_EXERCISE INPUTS_:
=====

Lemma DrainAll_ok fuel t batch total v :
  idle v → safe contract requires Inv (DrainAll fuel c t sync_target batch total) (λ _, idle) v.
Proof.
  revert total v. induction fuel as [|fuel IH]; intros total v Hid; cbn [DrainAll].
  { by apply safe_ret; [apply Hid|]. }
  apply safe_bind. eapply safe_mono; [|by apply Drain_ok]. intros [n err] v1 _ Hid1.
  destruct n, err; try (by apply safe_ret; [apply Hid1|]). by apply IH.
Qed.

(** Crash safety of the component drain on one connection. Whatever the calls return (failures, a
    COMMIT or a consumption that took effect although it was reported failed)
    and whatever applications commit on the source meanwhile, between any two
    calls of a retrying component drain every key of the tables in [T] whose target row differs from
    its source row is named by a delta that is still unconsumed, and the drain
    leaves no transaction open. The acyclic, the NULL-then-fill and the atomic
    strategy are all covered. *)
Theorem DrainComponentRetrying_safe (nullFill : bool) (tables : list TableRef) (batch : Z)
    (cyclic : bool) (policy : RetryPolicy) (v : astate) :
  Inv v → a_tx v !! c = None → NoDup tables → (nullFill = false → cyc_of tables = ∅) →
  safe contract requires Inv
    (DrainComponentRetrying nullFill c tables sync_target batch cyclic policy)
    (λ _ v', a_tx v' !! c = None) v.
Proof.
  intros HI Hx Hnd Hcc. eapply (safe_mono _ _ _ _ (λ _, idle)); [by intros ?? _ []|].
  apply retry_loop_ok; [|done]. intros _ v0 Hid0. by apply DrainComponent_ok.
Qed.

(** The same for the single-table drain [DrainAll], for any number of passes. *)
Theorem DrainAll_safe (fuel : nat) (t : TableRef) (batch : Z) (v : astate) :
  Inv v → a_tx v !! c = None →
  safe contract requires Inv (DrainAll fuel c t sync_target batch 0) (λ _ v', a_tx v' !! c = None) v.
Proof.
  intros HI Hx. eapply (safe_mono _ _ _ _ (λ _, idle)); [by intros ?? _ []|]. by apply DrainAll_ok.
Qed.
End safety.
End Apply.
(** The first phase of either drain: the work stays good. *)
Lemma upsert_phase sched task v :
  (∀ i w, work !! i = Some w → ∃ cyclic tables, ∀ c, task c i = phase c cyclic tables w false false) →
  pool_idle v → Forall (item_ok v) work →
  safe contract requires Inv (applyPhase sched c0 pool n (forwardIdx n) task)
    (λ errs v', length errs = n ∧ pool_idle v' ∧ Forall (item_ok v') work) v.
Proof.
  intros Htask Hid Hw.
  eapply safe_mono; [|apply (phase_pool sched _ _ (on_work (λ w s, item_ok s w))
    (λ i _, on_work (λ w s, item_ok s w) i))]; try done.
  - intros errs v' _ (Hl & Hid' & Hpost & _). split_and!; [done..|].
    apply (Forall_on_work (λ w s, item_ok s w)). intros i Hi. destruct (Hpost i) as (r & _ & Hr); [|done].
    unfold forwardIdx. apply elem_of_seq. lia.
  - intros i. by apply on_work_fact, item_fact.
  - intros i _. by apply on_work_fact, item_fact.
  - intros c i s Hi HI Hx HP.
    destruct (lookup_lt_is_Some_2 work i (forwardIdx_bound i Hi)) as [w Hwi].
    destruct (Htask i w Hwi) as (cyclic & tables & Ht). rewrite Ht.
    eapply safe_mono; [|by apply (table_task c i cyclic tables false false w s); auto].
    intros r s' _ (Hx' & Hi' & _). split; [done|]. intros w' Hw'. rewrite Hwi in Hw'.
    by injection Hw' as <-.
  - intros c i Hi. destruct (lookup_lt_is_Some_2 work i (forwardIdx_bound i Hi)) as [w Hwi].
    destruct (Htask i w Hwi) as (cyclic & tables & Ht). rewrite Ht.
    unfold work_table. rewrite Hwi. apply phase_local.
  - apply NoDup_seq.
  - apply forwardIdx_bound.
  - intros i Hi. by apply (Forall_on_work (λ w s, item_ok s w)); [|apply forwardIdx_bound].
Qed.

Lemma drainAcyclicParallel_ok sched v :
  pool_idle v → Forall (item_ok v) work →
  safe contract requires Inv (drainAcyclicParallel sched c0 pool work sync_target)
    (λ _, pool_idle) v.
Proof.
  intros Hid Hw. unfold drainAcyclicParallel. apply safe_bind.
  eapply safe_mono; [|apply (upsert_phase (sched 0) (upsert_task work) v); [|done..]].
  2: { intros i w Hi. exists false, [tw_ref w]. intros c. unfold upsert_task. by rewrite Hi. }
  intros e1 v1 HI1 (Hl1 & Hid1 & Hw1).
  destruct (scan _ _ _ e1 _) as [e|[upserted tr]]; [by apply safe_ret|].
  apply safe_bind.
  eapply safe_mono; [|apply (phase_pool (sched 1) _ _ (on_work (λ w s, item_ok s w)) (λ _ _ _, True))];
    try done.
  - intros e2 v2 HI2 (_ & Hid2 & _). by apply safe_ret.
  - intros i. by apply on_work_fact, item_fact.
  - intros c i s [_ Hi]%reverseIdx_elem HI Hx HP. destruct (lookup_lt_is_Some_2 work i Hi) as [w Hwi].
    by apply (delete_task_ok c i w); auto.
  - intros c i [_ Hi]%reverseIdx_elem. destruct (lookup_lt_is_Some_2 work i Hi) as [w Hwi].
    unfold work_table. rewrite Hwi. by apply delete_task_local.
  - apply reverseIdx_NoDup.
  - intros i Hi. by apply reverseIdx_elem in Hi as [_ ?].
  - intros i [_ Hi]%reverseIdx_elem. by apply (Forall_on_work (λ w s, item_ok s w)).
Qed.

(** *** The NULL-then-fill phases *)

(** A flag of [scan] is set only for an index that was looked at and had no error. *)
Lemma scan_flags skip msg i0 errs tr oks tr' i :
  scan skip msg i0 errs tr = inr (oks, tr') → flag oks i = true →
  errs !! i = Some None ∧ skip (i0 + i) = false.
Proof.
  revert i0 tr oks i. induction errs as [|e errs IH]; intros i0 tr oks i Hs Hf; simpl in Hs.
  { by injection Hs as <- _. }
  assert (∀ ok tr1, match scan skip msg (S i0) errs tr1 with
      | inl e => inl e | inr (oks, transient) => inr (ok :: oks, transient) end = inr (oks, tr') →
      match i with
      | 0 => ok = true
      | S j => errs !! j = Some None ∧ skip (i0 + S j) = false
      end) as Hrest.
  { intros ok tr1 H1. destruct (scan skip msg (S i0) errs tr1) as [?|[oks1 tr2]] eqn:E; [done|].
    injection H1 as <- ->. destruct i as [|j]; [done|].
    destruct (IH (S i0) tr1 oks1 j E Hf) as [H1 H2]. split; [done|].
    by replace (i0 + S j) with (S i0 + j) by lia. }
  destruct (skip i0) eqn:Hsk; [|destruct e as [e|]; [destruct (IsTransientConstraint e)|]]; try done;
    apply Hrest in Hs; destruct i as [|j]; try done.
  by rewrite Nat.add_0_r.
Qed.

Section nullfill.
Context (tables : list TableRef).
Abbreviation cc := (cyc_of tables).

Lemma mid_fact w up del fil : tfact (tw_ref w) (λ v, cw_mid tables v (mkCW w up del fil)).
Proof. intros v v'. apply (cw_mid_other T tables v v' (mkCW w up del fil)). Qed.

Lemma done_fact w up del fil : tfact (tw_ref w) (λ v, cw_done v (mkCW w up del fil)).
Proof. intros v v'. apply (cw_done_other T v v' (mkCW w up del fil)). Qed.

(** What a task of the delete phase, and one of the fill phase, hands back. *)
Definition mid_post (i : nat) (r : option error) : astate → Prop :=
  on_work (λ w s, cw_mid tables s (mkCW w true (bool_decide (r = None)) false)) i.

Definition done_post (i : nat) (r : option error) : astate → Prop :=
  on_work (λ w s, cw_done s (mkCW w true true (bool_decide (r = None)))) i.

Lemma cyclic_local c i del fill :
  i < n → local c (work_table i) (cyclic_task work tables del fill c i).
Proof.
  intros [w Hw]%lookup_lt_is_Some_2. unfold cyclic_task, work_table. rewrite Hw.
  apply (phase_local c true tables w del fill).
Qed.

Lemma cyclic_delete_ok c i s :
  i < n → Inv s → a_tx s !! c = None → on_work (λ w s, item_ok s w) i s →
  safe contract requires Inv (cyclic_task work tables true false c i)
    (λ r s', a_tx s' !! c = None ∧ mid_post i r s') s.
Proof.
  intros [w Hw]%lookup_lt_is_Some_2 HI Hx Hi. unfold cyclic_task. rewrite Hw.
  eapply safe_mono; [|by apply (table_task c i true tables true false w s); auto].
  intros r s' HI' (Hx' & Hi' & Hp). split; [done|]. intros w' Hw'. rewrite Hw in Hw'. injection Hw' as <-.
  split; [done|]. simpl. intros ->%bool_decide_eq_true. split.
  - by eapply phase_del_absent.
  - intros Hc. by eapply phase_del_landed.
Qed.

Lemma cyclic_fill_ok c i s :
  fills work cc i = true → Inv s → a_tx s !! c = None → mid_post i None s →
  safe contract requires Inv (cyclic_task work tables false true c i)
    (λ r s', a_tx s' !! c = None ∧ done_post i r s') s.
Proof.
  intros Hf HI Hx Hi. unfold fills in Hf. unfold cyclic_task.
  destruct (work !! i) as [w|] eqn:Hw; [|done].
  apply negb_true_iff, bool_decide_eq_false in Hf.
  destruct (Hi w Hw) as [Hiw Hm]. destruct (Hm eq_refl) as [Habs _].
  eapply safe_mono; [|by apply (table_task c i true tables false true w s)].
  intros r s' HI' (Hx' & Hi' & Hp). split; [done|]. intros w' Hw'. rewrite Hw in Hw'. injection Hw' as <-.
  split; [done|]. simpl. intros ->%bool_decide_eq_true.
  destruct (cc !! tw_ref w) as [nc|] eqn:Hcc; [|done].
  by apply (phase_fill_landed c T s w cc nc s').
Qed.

=====

_TASK DIRECTIONS_:
Reproduce exactly the stretch of the material above that starts at the line with "idle v → safe" and ends at the line with "calls of a retrying", both included, and nothing else.

_YOUR SOLUTION_:
  idle v → safe contract requires Inv (DrainAll fuel c t sync_target batch total) (λ _, idle) v.
Proof.
  revert total v. induction fuel as [|fuel IH]; intros total v Hid; cbn [DrainAll].
  { by apply safe_ret; [apply Hid|]. }
  apply safe_bind. eapply safe_mono; [|by apply Drain_ok]. intros [n err] v1 _ Hid1.
  destruct n, err; try (by apply safe_ret; [apply Hid1|]). by apply IH.
Qed.

(** Crash safety of the component drain on one connection. Whatever the calls return (failures, a
    COMMIT or a consumption that took effect although it was reported failed)
    and whatever applications commit on the source meanwhile, between any two
    calls of a retrying component drain every key of the tables in [T] whose target row differs from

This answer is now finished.